Similarly, in Brown, the Sixth Circuit refused to "accept petitioners' contorted view of the transaction in furtherance of their `substance over form' argument when, as the court below observed, `the substance matched the form.'" Brown, 706 F.2d at 756. In other words, the loan to the corporation was, indeed, a loan to the corporation. See also In re Breit, 460 F.Supp. 873 (E.D.Va.1978).
The confusion may be explained to some degree because the test applied in Blum to determine whether the bank lent the money to the corporation or to the shareholders sounds similar to one of the debt-equity factors, i.e., the source of the payments. When focusing on the proper question, however, it becomes clear that the debt-equity principles are simply irrelevant to the determination of whether the $300,000, unquestionably a loan when it left the Bank, went to VAFLA or to the appellants. In Blum, the fact that the bank expected repayment from the corporation indicated that it actually lent the funds to the corporation and not the shareholder. Similarly, in the case before us, the fact that VAFLA paid the principal and interest on the $300,000 loan and did not treat the payments as constructive income taxable to the Shareholders-Guarantors, indicated that the Bank actually lent the money to VAFLA and not the appellants.

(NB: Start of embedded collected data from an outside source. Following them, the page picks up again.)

(** C12: Tables with the same hosts pass: with a threshold that is not
    negative, a verdict is only negative when it counts a mismatch; and when
    the identifiers were compared, no mismatch means the same set of hosts. *)
Theorem same_hosts_pass (i : ReconcileIteration) (schema : string) (t : list obs) (v : verdict)
    (threshold : Z) :
  runs (validate i schema) t (Some (inr v)) ->
  percentage_threshold i = Some threshold -> (0 <= threshold)%Z ->
  (isValid v = false -> mismatchCount v <> 0%Z) /\
  (mismatchCount v = 0%Z -> isValid v = true /\
     exists inv hids aids, InventoryDb i = Some inv /\
       answered t (hbi_ids i inv schema) (inr hids) /\ answered t (app_ids i) (inr aids) /\
       forall k, k ∈ hids <-> k ∈ aids).
Proof.
  intros R Th Pos. apply validate_runs in R as (inv & thr & Inv & Th' & J).
  assert (thr = threshold) as -> by congruence.
  assert (K : mismatchCount v = 0%Z -> isValid v = true /\
     exists inv hids aids, InventoryDb i = Some inv /\
       answered t (hbi_ids i inv schema) (inr hids) /\ answered t (app_ids i) (inr aids) /\
       forall k, k ∈ hids <-> k ∈ aids).
  { destruct J as [app hbi _ _ F|app hbi hids aids _ _ _ Ah Aa]; simpl; intros E.
    - exfalso. unfold far_apart in F. rewrite E in F. unfold ratio in F.
      destruct (Float64.div_zero_max (Float64.of_int hbi)) as [[] Z]; by rewrite Z in F.
    - split; [rewrite E; by apply within_zero|]. exists inv, hids, aids.
      split_and!; [done..|]. by apply one_sided_zero. }
  split; [|exact K]. intros N E. destruct (K E) as [V _]. congruence.
Qed.

(** At the threshold itself the rounding decides: with 100 hosts, 7
    mismatches are not within 7 percent (0.07 * 100 rounds to a number above
    7), although 5 are within 5 percent and 6 within 6. *)
Theorem threshold_rounding :
  within 7 100 7 = false /\ within 5 100 5 = true /\ within 6 100 6 = true /\
  within 14 100 14 = false.
Proof. vm_compute. done. Qed.

(** C1: Both controllers refine the state diagram. From a well-formed pipeline
    that is not being deleted, every status either of them writes is
    well-formed, and its state is the old one or one step of the diagram away.
    The API server is assumed to keep the status when the finalizer is added. *)
Theorem controllers_follow_diagram (i : ReconcileIteration) (cfg : CyndiConfiguration)
    (t : list obs) (p : CyndiPipeline) (x : result CyndiPipeline) :
  config i = Some cfg -> live (Instance i) -> wf (Instance i) ->
  (exists serr r, runs (Pipeline.reconcile_body i serr) t r) /\ server_keeps_status t \/
  (exists check r, runs (Validation.reconcile_body check i) t r) ->
  (p, x) ∈ status_updates t ->
  wf p /\ live p /\
  (GetState p = GetState (Instance i) \/
   exists a, diagram (GetState (Instance i)) a (GetState p)).
Proof.
  intros C Lv W R I.
  assert (S : status_source i True p).
  { destruct R as [[(serr & r & R) K]|(check & r & R)]; [|by eapply validation_status_source].
    destruct (pipeline_status_source _ _ _ _ _ _ _ C Lv R I); econstructor; eauto. }
  destruct S as [q v cur N Nv Sq|cur N|a cur N Ha].
  - specialize (Sq Logic.I). destruct (step_follows (Instance i) q (SyncStarted v) cur Lv W Sq) as (? & ? & ?);
      [|eauto]. split; [|done]. by rewrite (same_core_state _ _ Sq).
  - pose proof (same_core_active cur (Instance i)) as Sa.
    split_and!; [by eapply same_core_wf|by eapply same_core_live|left]. by apply same_core_state.
  - destruct (step_follows (Instance i) (Instance i) a cur Lv W) as (? & ? & ?);
      [by split| |eauto]. by destruct Ha as [-> |(ok & rs & m & h & ->)].
Qed.

(** Which updates start a validation: those that change the definition,
    and those that start an initial synchronisation. An update that only
    changes other parts of the status (recording a validation, say) does not. *)
Theorem UpdateFunc_spec (og ng : Z) (o n : CyndiPipeline) :
  UpdateFunc og ng (Some o) (Some n) = true <->
  og <> ng \/
  (InitialSyncInProgress (Status o) = false /\ InitialSyncInProgress (Status n) = true).
Proof.
  unfold UpdateFunc. destruct (Z.eqb_spec og ng) as [E|N]; cbn [negb]; [|naive_solver].
  destruct (InitialSyncInProgress (Status o)), (InitialSyncInProgress (Status n)); simpl;
    naive_solver.
Qed.

(** A change of a config map asks for reconciliations only if the map has
    the operator's name. It then asks for one per pipeline of the whole
    cluster, but always in the namespace of the config map: pipelines of other
    namespaces are named in the wrong one, and a change of the global map
    reaches no pipeline outside its own namespace. *)
Theorem config_map_requests (ns name : string) (pipelines : list CyndiPipeline) :
  (name <> configMapName -> runs (Pipeline.map_config_map ns name) [] (Some [])) /\
  (name = configMapName ->
     runs (Pipeline.map_config_map ns name) [Obs KListPipelines (inr pipelines)]
       (Some ((fun p => (ns, Name (Meta p))) <$> pipelines)) /\
     forall p, p ∈ pipelines -> Namespace (Meta p) <> ns ->
       (Namespace (Meta p), Name (Meta p)) ∉ ((fun p => (ns, Name (Meta p))) <$> pipelines)).
Proof.
  unfold Pipeline.map_config_map. split.
  - intros N. rewrite (proj2 (String.eqb_neq _ _) N). apply runs_ret.
  - intros ->. split.
    + simpl. apply runs_call. apply runs_ret.
    + intros p _ N (p' & E & _)%list_elem_of_fmap. congruence.
Qed.

End Props.

(** *** Concrete runs *)

Existing Instances Sim.libs Sim.libs_ok.

Definition viteration (w : Sim.World) : ReconcileIteration :=
  match result_of Sim.world_handler (Validation.setup "test" "test-pipeline-01") w with
  | Some (Some i, _) => i
  | _ => Sim.iteration_of w
  end.

(** The tables hold the same hosts. *)
Definition synced : Sim.World := Sim.replicate (Sim.reconcile Sim.world0).
Definition vi : ReconcileIteration := viteration synced.
Definition vtrace : list obs := trace_of Sim.world_handler (validate vi "public") synced.

Definition good : verdict :=
  {| isValid := true; mismatchRatio := S754_zero false; mismatchCount := 0; hostCount := 3 |}.

Lemma vruns : runs (validate vi "public") vtrace (Some (inr good)).
Proof. apply runs_exec. vm_compute. reflexivity. Defined.

Lemma same_hosts_pass_witness :
  percentage_threshold vi = Some 5%Z /\
  exists inv hids aids, InventoryDb vi = Some inv /\
    answered vtrace (hbi_ids vi inv "public") (inr hids) /\ answered vtrace (app_ids vi) (inr aids) /\
    forall k, k ∈ hids <-> k ∈ aids.
Proof.
  assert (T : percentage_threshold vi = Some 5%Z) by (vm_compute; reflexivity).
  split; [exact T|].
  destruct (same_hosts_pass vi "public" vtrace good 5 vruns T) as [_ H]; [lia|].
  apply H. reflexivity.
Defined.

Definition vbody : prog Result := Validation.reconcile_body true vi.

Lemma vbody_runs :
  runs (Validation.reconcile_body true vi) (trace_of Sim.world_handler vbody synced)
    (result_of Sim.world_handler vbody synced).
Proof. by apply runs_exec. Defined.

(** The status it writes *)
Definition written : CyndiPipeline * result CyndiPipeline :=
  default (Sample.new_pipeline, inl Sim.not_found)
    (head (status_updates (trace_of Sim.world_handler vbody synced))).

Lemma head_elem {A} (l : list A) x : head l = Some x -> x ∈ l.
Proof. destruct l; [done|]. intros [= ->]. left. Qed.

Lemma written_in : (written.1, written.2) ∈ status_updates (trace_of Sim.world_handler vbody synced).
Proof. apply head_elem. vm_compute. reflexivity. Qed.

Lemma syncing_wf (p : CyndiPipeline) (v : string) :
  PipelineVersion (Status p) = v -> v <> EmptyString -> InitialSyncInProgress (Status p) = true ->
  GetValid p = ConditionUnknown -> ValidationFailedCount (Status p) = 0%Z -> wf p.
Proof. intros <- V S G C. split; intros; congruence. Qed.

Lemma controllers_follow_diagram_witness :
  GetState written.1 = STATE_VALID /\ wf written.1.
Proof.
  assert (C : exists cfg, config vi = Some cfg) by (eexists; vm_compute; reflexivity).
  destruct C as [cfg C].
  assert (Lv : live (Instance vi)) by (vm_compute; reflexivity).
  assert (E1 : PipelineVersion (Status (Instance vi)) = "1_1") by (vm_compute; reflexivity).
  assert (E2 : InitialSyncInProgress (Status (Instance vi)) = true) by (vm_compute; reflexivity).
  assert (E3 : GetValid (Instance vi) = ConditionUnknown) by (vm_compute; reflexivity).
  assert (E4 : ValidationFailedCount (Status (Instance vi)) = 0%Z) by (vm_compute; reflexivity).
  assert (W : wf (Instance vi)) by (apply (syncing_wf _ "1_1" E1); [discriminate|assumption..]).
  split; [vm_compute; reflexivity|].
  pose proof (controllers_follow_diagram vi cfg (trace_of Sim.world_handler vbody synced)
    written.1 written.2 C Lv W) as H.
  destruct H as [H _]; [right; exists true; eexists; exact vbody_runs|exact written_in|].
  exact H.
Defined.

Definition other_pipeline : CyndiPipeline :=
  {| Meta := {| Name := "p"; Namespace := "other"; UID := "u"; ResourceVersion := "1";
                Generation := 1; DeletionTimestamp := None; Finalizers_of := [] |};
     Spec := Sample.spec; Status := Sample.zero_status |}.

Lemma config_map_requests_witness :
  (Namespace (Meta other_pipeline), Name (Meta other_pipeline)) ∉
    ((fun p => ("test", Name (Meta p))) <$> [other_pipeline]).
Proof.
  apply (proj2 (proj2 (config_map_requests "test" "cyndi" [other_pipeline]) eq_refl)
           other_pipeline); [left|discriminate].
Defined.

Lemma UpdateFunc_spec_witness :
  UpdateFunc 1 2 (Some Sample.new_pipeline) (Some Sample.new_pipeline) = true.
Proof.
  apply (proj2 (UpdateFunc_spec 1 2 Sample.new_pipeline Sample.new_pipeline)). left. discriminate.
Defined.

End ValidationProps.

S.Rep. No. 1983, 85th Cong., 2d Sess. at 220, (1958-3 Cum.Bull. at 1141). The word "investment" was construed to mean the actual economic outlay of the shareholder in question. Perry v. Commissioner, 54 T.C. 1293, 1296 (1970).
In other words, the economic outlay must be found to exist first.
This particular situation is not before us and we decline to address the question of whether a guarantee can be an economic outlay when accompanied by pledged collateral.